ACTIVITY »
Note the line where "Definition encoded (access" appears in the data below; write it out exactly, along with every line that comes after it to the end.

DATA TO EXAMINE »
Definition add_last_modified_header (meta : file_meta) : M (list lws_call) unit :=
  call (Add_header LAST_MODIFIED (http_date (st_mtime meta))) ;;; M_ret tt.

Definition ws_http_serve_interpret_retcode (ret : Z) : M (list lws_call) Z :=
  if ret <? 0 then M_ret (-1)
  else if 0 <? ret then
    let* done_ := call Transaction_completed in
    M_ret (if done_ =? 0 then 0 else -1)
  else M_ret 0.

(** The header of an encoded file, then [k]. *)
Definition with_encoding (meta : file_meta) (k : M (list lws_call) Z) : M (list lws_call) Z :=
  match enc meta with
  | Some e => call_or_out (Add_header CONTENT_ENCODING e) k
  | None => k
  end.

(** [ws_http_serve_file] with the options of the program. *)
Definition ws_http_serve_file (www_path : string) (redir_from : option string) (redir_to : string)
    (in_ : string) : M (list lws_call) Z :=
  let* filepath := deref (fun _ => ws_http_construct_pathname realloc_ok www_path in_) in
  match filepath with
  | None => M_ret (-1)
  | Some filepath =>
      let* meta := deref (fun _ => determine_file_meta filepath (String.length filepath)) in
      let* rc :=
        if match redir_from with Some from => strcmp in_ from =? 0 | None => false end then
          call_or_out (Http_redirect HTTP_STATUS_SEE_OTHER redir_to)
            (call_or_out Finalize_header (call Write_headers))
        else if can_reply_notmodified meta then
          call_or_out (Add_header_status 304)
            (with_encoding meta (call_or_out Finalize_header (call Write_headers)))
        else
          with_encoding meta
            (if negb (status meta =? 0) then
               let* r := call (Return_status HTTP_STATUS_NOT_FOUND) in
               M_ret (if r =? 0 then 1 else -1)
             else
               add_last_modified_header meta ;;;
               call (Serve_file (real_filepath meta) (mime meta))) in
      ws_http_serve_interpret_retcode rc
  end.
End serve.

(** ** Extensions and types *)

Lemma get_chars k s : String.get k s = chars s !! k.
Proof. revert k. induction s as [|c s IH]; intros [|k]; simpl; auto. Qed.

(** The backward scan: the last match below [n], or none. *)
Lemma strnrchr_spec f n c :
  match filepath_strnrchr f n c with
  | Some k => (k < n)%nat /\ chars f !! k = Some c /\
              forall j, (k < j < n)%nat -> chars f !! j <> Some c
  | None => forall j, (j < n)%nat -> chars f !! j <> Some c
  end.
Proof.
  induction n as [|n IH]; [intros j Hj; lia|]. cbn [filepath_strnrchr]. rewrite get_chars.
  assert (chars f !! n <> Some c -> match filepath_strnrchr f n c with
    | Some k => (k < S n)%nat /\ chars f !! k = Some c /\
                forall j, (k < j < S n)%nat -> chars f !! j <> Some c
    | None => forall j, (j < S n)%nat -> chars f !! j <> Some c
    end) as Hskip.
  { intros Hn. destruct (filepath_strnrchr f n c) as [k|].
    - destruct IH as (? & ? & Hj). split_and!; [lia|done|]. intros j Hjk.
      destruct (decide (j = n)) as [->|]; [done|]. apply Hj. lia.
    - intros j Hj. destruct (decide (j = n)) as [->|]; [done|]. apply IH. lia. }
  destruct (chars f !! n) as [x|] eqn:E; [|by apply Hskip].
  destruct (Z.eqb_spec (byte x) (byte c)) as [->%byte_inj|Hne].
  - split_and!; [lia|done|]. intros j Hj. lia.
  - apply Hskip. congruence.
Qed.

Lemma strnrchr_last a e :
  ("."%char ∉ chars e) ->
  filepath_strnrchr (a +:+ String "." e) (String.length (a +:+ String "." e)) "." = Some (String.length a).
Proof.
  intros He. pose proof (strnrchr_spec (a +:+ String "." e) (String.length (a +:+ String "." e)) ".") as Hs.
  rewrite chars_app in Hs. simpl chars in Hs.
  assert ((chars a ++ "."%char :: chars e) !! String.length a = Some "."%char) as Hd.
  { rewrite lookup_app_r by (by rewrite chars_length). by rewrite chars_length, Nat.sub_diag. }
  assert (String.length a < String.length (a +:+ String "." e))%nat as Hlt.
  { rewrite str_app_length. simpl. lia. }
  destruct (filepath_strnrchr _ _ _) as [k|]; [|by destruct (Hs _ Hlt)].
  destruct Hs as (Hk & Hc & Hj). f_equal.
  destruct (Nat.lt_trichotomy k (String.length a)) as [?|[?|Hgt]]; [|done|].
  - by destruct (Hj (String.length a)).
  - exfalso. apply He. rewrite lookup_app_r in Hc by (rewrite chars_length; lia).
    rewrite lookup_cons_ne_0 in Hc by (rewrite chars_length; lia). by eapply list_elem_of_lookup_2.
Qed.

(** A string without regard to case. *)
Definition lower (s : string) : list Z := tolower <$> chars s.

Lemma strncasecmp_prefix a b :
  strncasecmp a b (String.length a) = 0 <-> lower a `prefix_of` lower b.
Proof.
  unfold lower. revert b. induction a as [|x a IH]; intros b; simpl.
  - split; [intros _; apply prefix_nil|done].
  - destruct b as [|y b]; simpl.
    + split; [done|]. by intros ?%prefix_nil_not.
    + destruct (Z.eqb_spec (tolower x) (tolower y)) as [Heq|Hne].
      * rewrite IH, Heq. split; [apply prefix_cons|apply prefix_cons_inv_2].
      * split; [lia|]. intros ?%prefix_cons_inv_1. done.
Qed.

Lemma mapping_by_extension_find e map :
  mapping_by_extension e (String.length e) map =
  snd <$> list_find (fun m => lower e `prefix_of` lower (ext m)) map.
Proof.
  induction map as [|m map IH]; [done|]. simpl.
  destruct (Z.eqb_spec (strncasecmp e (ext m) (String.length e)) 0) as [Heq|Hne].
  - by rewrite decide_True by (by apply strncasecmp_prefix).
  - rewrite decide_False by (by rewrite <- strncasecmp_prefix). rewrite IH.
    by destruct (list_find _ map) as [[??]|].
Qed.

Lemma lower_length a : length (lower a) = String.length a.
Proof. unfold lower. by rewrite length_fmap, chars_length. Qed.

Lemma mapping_by_extension_lower e e' map :
  lower e = lower e' ->
  mapping_by_extension e (String.length e) map = mapping_by_extension e' (String.length e') map.
Proof.
  intros Hl. rewrite !mapping_by_extension_find. induction map as [|m map IH]; [done|].
  simpl. rewrite Hl. case_decide; [done|].
  destruct (list_find (fun m => lower e `prefix_of` lower (ext m)) map) as [[??]|],
    (list_find (fun m => lower e' `prefix_of` lower (ext m)) map) as [[??]|]; done.
Qed.

(** The type of a file.  It is that of the first entry of the table that
    the part of the name after its last dot begins, in upper or lower case; an
    extension that is in the table therefore gives the type the table has for
    it, and a name without a dot has no type. *)
Theorem mimetype_of_extension (f a e : string) :
  ("."%char ∉ chars e) ->
  determine_mimetype (a +:+ String "." e) (String.length (a +:+ String "." e)) =
    (fun m => val m.2) <$> list_find (fun m => lower e `prefix_of` lower (ext m)) mime_map /\
  (forall m, m ∈ mime_map -> lower e = lower (ext m) ->
     determine_mimetype (a +:+ String "." e) (String.length (a +:+ String "." e)) = Some (val m)) /\
  (("."%char ∉ chars f) -> determine_mimetype f (String.length f) = None).
Proof.
  intros He.
  assert (determine_mimetype (a +:+ String "." e) (String.length (a +:+ String "." e)) =
    val <$> mapping_by_extension e (String.length e) mime_map) as Hd.
  { unfold determine_mimetype. rewrite strnrchr_last by done. f_equal.
    rewrite str_app_length. simpl String.length.
    replace (String.length a + S (String.length e) - String.length a - 1)%nat with (String.length e) by lia.
    replace (S (String.length a)) with (String.length (a +:+ ".")) by (rewrite str_app_length; simpl; lia).
    change (String "." e) with ("." +:+ e). by rewrite <- str_app_assoc, str_drop_app. }
  split_and!.
  - rewrite Hd, mapping_by_extension_find. by rewrite <- option_fmap_compose.
  - intros m Hm Hl. rewrite Hd, (mapping_by_extension_lower e (ext m)) by done.
    unfold mime_map in Hm. rewrite !elem_of_cons, elem_of_nil in Hm.
    by repeat destruct Hm as [->|Hm].
  - intros Hf. unfold determine_mimetype.
    pose proof (strnrchr_spec f (String.length f) ".") as Hs.
    destruct (filepath_strnrchr _ _ _) as [k|]; [|done].
    destruct Hs as (_ & Hk & _). by destruct Hf; eapply list_elem_of_lookup_2.
Qed.

Lemma mimetype_of_extension_witness :
  determine_mimetype "/www/index.HTM" 14 =
    (fun m => val m.2) <$> list_find (fun m => lower "HTM" `prefix_of` lower (ext m)) mime_map /\
  (forall m, m ∈ mime_map -> lower "HTM" = lower (ext m) ->
     determine_mimetype "/www/index.HTM" 14 = Some (val m)) /\
  (("."%char ∉ chars "/www/readme") -> determine_mimetype "/www/readme" 11 = None).
Proof. apply (mimetype_of_extension "/www/readme" "/www/index" "HTM"). set_solver. Defined.

(** ** The file of a request *)

(** The file of an address, and the encoding it is found in: the first of the
    table that can be read, the plain file without one. *)
Definition wanted_file (www_path in_ : string) : string :=
  www_path +:+ "/" +:+ in_ +:+ (if decide (last_byte in_ = Some "/"%char) then "index.html" else "").

Definition encoded (access : string -> bool) (path : string) : string * option string :=
  match list_find (fun e => access (path +:+ "." +:+ ext e) = true) enc_map with
  | Some (_, e) => (path +:+ "." +:+ ext e, Some (val e))
  | None => (path, None)
  end.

WRITTEN SOLUTION »
Definition encoded (access : string -> bool) (path : string) : string * option string :=
  match list_find (fun e => access (path +:+ "." +:+ ext e) = true) enc_map with
  | Some (_, e) => (path +:+ "." +:+ ext e, Some (val e))
  | None => (path, None)
  end.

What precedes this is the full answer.